The case that Naco relies upon, Pratt v. Gursey, Schneider & Co. (2000) 80 Cal.App.4th 1105, illuminates an entirely different type of waiver agreement. In Pratt, the parties’ stipulation to binding arbitration provided that “the right to appeal from the arbitrator’s award or any judgment thereby entered or any order made is expressly waived.” (Id. at p. 1107, italics added.) The court found that “This constituted an express waiver of the right to secure appellate review.” (Id. at p. 1108.) Notably, the Pratt court acknowledged that a specific waiver of the right to appeal “any judgment” or “any order” “is materially distinct from Reisman.” (80 Cal.App.4th at p. 1111.) Along the same lines, in McConnell v. Merrill Lynch, Pierce, Fenner & Smith, Inc. (1985) 176 Cal.App.3d 480, the parties expressly agreed to give the trial court absolute discretion to determine the amount payable to class action claimants, which “shall not be appealable by any of the parties to this Settlement Agreement.” (Id. at p. 486.) This demonstrated an intent to disallow judicial review of the lower court’s decision.
There was no unambiguous waiver of the right to judicial review in the case at bench. The settlement agreement in this case cannot be construed to waive an appeal from a judgment entered on the arbitration award.

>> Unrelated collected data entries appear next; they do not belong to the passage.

(* ===== verification/HotStuff.v ===== *)
(** * The chained HotStuff replica

    Models [Consensus/HotStuffService.{hpp,cpp}] in full: the replica's state
    is the record [HotStuffService], each method is a definition with the same
    name that returns the new state and the method's result. A rejected
    message is a value of [ConsensusFailure], as in the source; an exception
    (a vote key without secret key material) is [None] in place of a result.

    The chain walks ([extends_locked], the commit walk) follow parent digests
    through [blocks_] until they leave it; here they carry fuel, one more than
    the number of blocks, and ChainWalks ([walk_returns],
    [commit_walk_returns]) shows that it is enough when the parent links have
    no cycle. *)

From S2P Require Import Prelude SecurityPolicy CanonicalEncoding ConsensusTypes.
From S2P Require Import QuorumValidation.

(** ** Data *)

Record HotStuffConfig := mkConfig {
  security_ruleset : Z;
  consensus_ruleset : Z;
  network_id : NetworkId;
  epoch : EpochId;
  genesis_digest : Digest;
  leader_order : list NodeId;
  vote_keys : gmap Z Ed25519PublicKey;
  quorum : Z;
  self : NodeId;
  transition_validator : option (Digest → bool);
  payload_validator : option (Proposal → BlockPayload → bool);
}.

Record ProposalResult := mkResult {
  r_vote : option Vote;
  r_rejected : option ConsensusFailure;
  r_commits : list ConsensusCommit;
  r_safe_node_refused : bool;
  r_transition_refused : bool;
}.

Record OrphanProposal := mkOrphan {
  o_proposal : Proposal;
  o_justify : QuorumCertificate;
  o_payload : option BlockPayload;
}.

Record EquivocationRecord := mkEquivocation {
  e_node : NodeId;
  e_view : View;
  e_first : Digest;
  e_second : Digest;
  e_is_vote : bool;
}.

Record BlockRecord := mkBlock {
  b_proposal : Proposal;
  b_justify : QuorumCertificate;
  b_digest : Digest;
  b_payload : option BlockPayload;
}.

Record HotStuffService (St : Type) := mkService {
  store_ : St;
  failed_ : bool;
  synced_ : bool;
  current_view_ : View;
  last_voted_view_ : View;
  high_qc_ : QuorumCertificate;
  locked_qc_ : QuorumCertificate;
  last_committed_height_ : Height;
  blocks_ : gmap Z BlockRecord;
  qc_by_block_ : gmap Z QuorumCertificate;
  accepted_by_view_ : gmap Z Digest;
  committed_digests_ : gset Z;
  committed_by_height_ : gmap Z Digest;
  votes_by_view_ : gmap Z (gmap Z Vote);
  formed_qcs_ : gset (Z * Z * Z);
  timeouts_by_view_ : gmap Z (gmap Z TimeoutVote);
  formed_tcs_ : gset Z;
  orphan_ : option OrphanProposal;
  anchor_adopted_ : bool;
  restored_ : bool;
  stored_chain_qc_ : option Digest;
  evidence_ : list EquivocationRecord;
}.
Arguments mkService {St}.
Arguments store_ {St}. Arguments failed_ {St}. Arguments synced_ {St}.
Arguments current_view_ {St}. Arguments last_voted_view_ {St}. Arguments high_qc_ {St}.
Arguments locked_qc_ {St}. Arguments last_committed_height_ {St}. Arguments blocks_ {St}.
Arguments qc_by_block_ {St}. Arguments accepted_by_view_ {St}. Arguments committed_digests_ {St}.
Arguments committed_by_height_ {St}. Arguments votes_by_view_ {St}. Arguments formed_qcs_ {St}.
Arguments timeouts_by_view_ {St}. Arguments formed_tcs_ {St}. Arguments orphan_ {St}.
Arguments anchor_adopted_ {St}. Arguments restored_ {St}. Arguments stored_chain_qc_ {St}.
Arguments evidence_ {St}.

#[export] Instance eta_service {St} : Etable (HotStuffService St) := λ s,
  mkService (store_ s) (failed_ s) (synced_ s) (current_view_ s) (last_voted_view_ s)
    (high_qc_ s) (locked_qc_ s) (last_committed_height_ s) (blocks_ s) (qc_by_block_ s)
    (accepted_by_view_ s) (committed_digests_ s) (committed_by_height_ s) (votes_by_view_ s)
    (formed_qcs_ s) (timeouts_by_view_ s) (formed_tcs_ s) (orphan_ s) (anchor_adopted_ s)
    (restored_ s) (stored_chain_qc_ s) (evidence_ s).

(** ** Pure parts of the configuration *)

Definition leader_of (cfg : HotStuffConfig) (view : View) : NodeId :=
  nth (Z.to_nat (view mod Z.of_nat (length (leader_order cfg)))) (leader_order cfg) 0.

Definition members (cfg : HotStuffConfig) : list NodeId := (in_order (vote_keys cfg)).*1.

Definition genesis_qc (cfg : HotStuffConfig) : QuorumCertificate :=
  mkQC kQcFormatVersion (consensus_ruleset cfg) (network_id cfg) (epoch cfg) 0 0
    (genesis_digest cfg) [].

Definition is_genesis_justify (cfg : HotStuffConfig) (justify : QuorumCertificate) : bool :=
  match qc_signers justify with [] => true | _ => false end &&
  (qc_view justify =? 0) && (qc_height justify =? 0) &&
  (qc_proposal_digest justify =? genesis_digest cfg) &&
  (qc_format_version justify =? kQcFormatVersion) &&
  (qc_consensus_ruleset justify =? consensus_ruleset cfg) &&
  (qc_network_id justify =? network_id cfg) && (qc_epoch justify =? epoch cfg).

Definition qc_context (cfg : HotStuffConfig) : QcValidationContext :=
  mkContext (consensus_ruleset cfg) (network_id cfg) (epoch cfg) (quorum cfg).

Definition header_failure (cfg : HotStuffConfig) (proposal : Proposal)
    : option ConsensusFailure :=
  if negb (p_security_ruleset proposal =? security_ruleset cfg) ||
     negb (p_consensus_ruleset proposal =? consensus_ruleset cfg)
  then Some RulesetMismatch
  else if negb (p_network_id proposal =? network_id cfg) then Some NetworkMismatch
  else if negb (p_epoch proposal =? epoch cfg) then Some EpochMismatch
  else None.

(** The [while] loop of [extends_locked]: [None] when the fuel runs out. *)
Fixpoint walk_to_locked (fuel : nat) (blocks : gmap Z BlockRecord) (genesis locked parent : Digest)
    : option bool :=
  match fuel with
  | O => None
  | S fuel' =>
      if parent =? locked then Some true
      else if parent =? genesis then Some false
      else match blocks !! parent with
           | None => Some false
           | Some record =>
               walk_to_locked fuel' blocks genesis locked (p_parent_digest (b_proposal record))
           end
  end.

(** The commit walk of [apply_chain_rules], newest block first. *)
Fixpoint commit_walk (fuel : nat) (blocks : gmap Z BlockRecord) (genesis : Digest)
    (last_committed : Height) (current : BlockRecord) : option (list BlockRecord) :=
  match fuel with
  | O => None
  | S fuel' =>
      let parent := p_parent_digest (b_proposal current) in
      if parent =? genesis then Some [current]
      else match blocks !! parent with
           | None => Some [current]
           | Some record =>
               if p_height (b_proposal record) <=? last_committed then Some [current]
               else chain ← commit_walk fuel' blocks genesis last_committed record;
                    Some (current :: chain)
           end
  end.

Section service.
Context {St : Type} `{Sodium, IConsensusStore St}.
Implicit Types (s : HotStuffService St) (cfg : HotStuffConfig).

Definition justify_acceptable (cfg : HotStuffConfig) (justify : QuorumCertificate) : bool :=
  is_genesis_justify cfg justify ||
  match validate_quorum_certificate justify (qc_context cfg) (vote_keys cfg) with
  | Some _ => false | None => true end.

Definition advance_high_qc (s : HotStuffService St) (certificate : QuorumCertificate)
    : HotStuffService St :=
  if qc_view (high_qc_ s) <? qc_view certificate then s <| high_qc_ := certificate |> else s.

Definition view_window_failure (s : HotStuffService St) (view : View) : option ConsensusFailure :=
  let window := kMaxFutureViewDistance in
  if view +64 window <? current_view_ s then Some StaleView
  else if current_view_ s +64 window <? view then Some ViewTooFar
  else None.

Definition pending_count (s : HotStuffService St) : Z :=
  Z.of_nat (length (filter (λ kv, last_committed_height_ s < p_height (b_proposal kv.2))
                      (map_to_list (blocks_ s)))).

Definition extends_locked (cfg : HotStuffConfig) (s : HotStuffService St) (proposal : Proposal)
    : bool :=
  let locked := qc_proposal_digest (locked_qc_ s) in
  if locked =? genesis_digest cfg then true
  else default false (walk_to_locked (S (size (blocks_ s))) (blocks_ s)
                        (genesis_digest cfg) locked (p_parent_digest proposal)).

Definition block (s : HotStuffService St) (d : Digest) : option Proposal :=
  b_proposal <$> blocks_ s !! d.

Definition block_payload (s : HotStuffService St) (d : Digest) : option BlockPayload :=
  blocks_ s !! d ≫= b_payload.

Second, Naco argues that Kermani waived the right to appeal by accepting the benefits of the judgment. It is inconsistent to accept the fruits of a judgment and to attack it on appeal at the same time. (Lee v. Brown (1976) 18 Cal.3d 110, 114.) Here, Kermani did not benefit from the judgment, which was in favor of Naco. Absent the enjoyment of a benefit that was expressly provided for in the judgment (American Alternative Energy Partners II v. Windridge, Inc. (1996) 42 Cal.App.4th 551, 558), Kermani did not forgo his right to appeal.
Naco next contends that the trial court lacked jurisdiction because Kermani’s petition to vacate was untimely. A petition to vacate must be filed within 100 days of service of the award. (Code Civ. Proc., § 1288.) The first petition to vacate was filed 97 days after the award was rendered. The second petition to vacate was filed 98 days after the supplemental award was rendered. Both petitions were timely. Further, the trial court did not lose jurisdiction by dismissing the lawsuit without prejudice, because the settlement agreement expressly retained jurisdiction in the trial court to enforce the agreement and to enforce the arbitrator’s decision.
Naco asserts that the appeal should be dismissed because the contentions raised in Kermani’s petition to vacate are meritless. We shall review the correctness of the trial court’s denial of the petition to vacate in a separate opinion addressing the merits of the appeal. Finally, the appeal is not subject to dismissal due to Kermani’s alleged racial animus or desire to delay paying the judgment, or because the amount of attorney fees and costs awarded by the trial court are relatively small. None of these issues are sufficient to provoke the sanction of summary dismissal.
DISPOSITION
Naco’s motion to dismiss the appeal is denied. The parties’ requests for sanctions are denied.
We concur: DOI TODD, J., ASHMANN-GERST, J.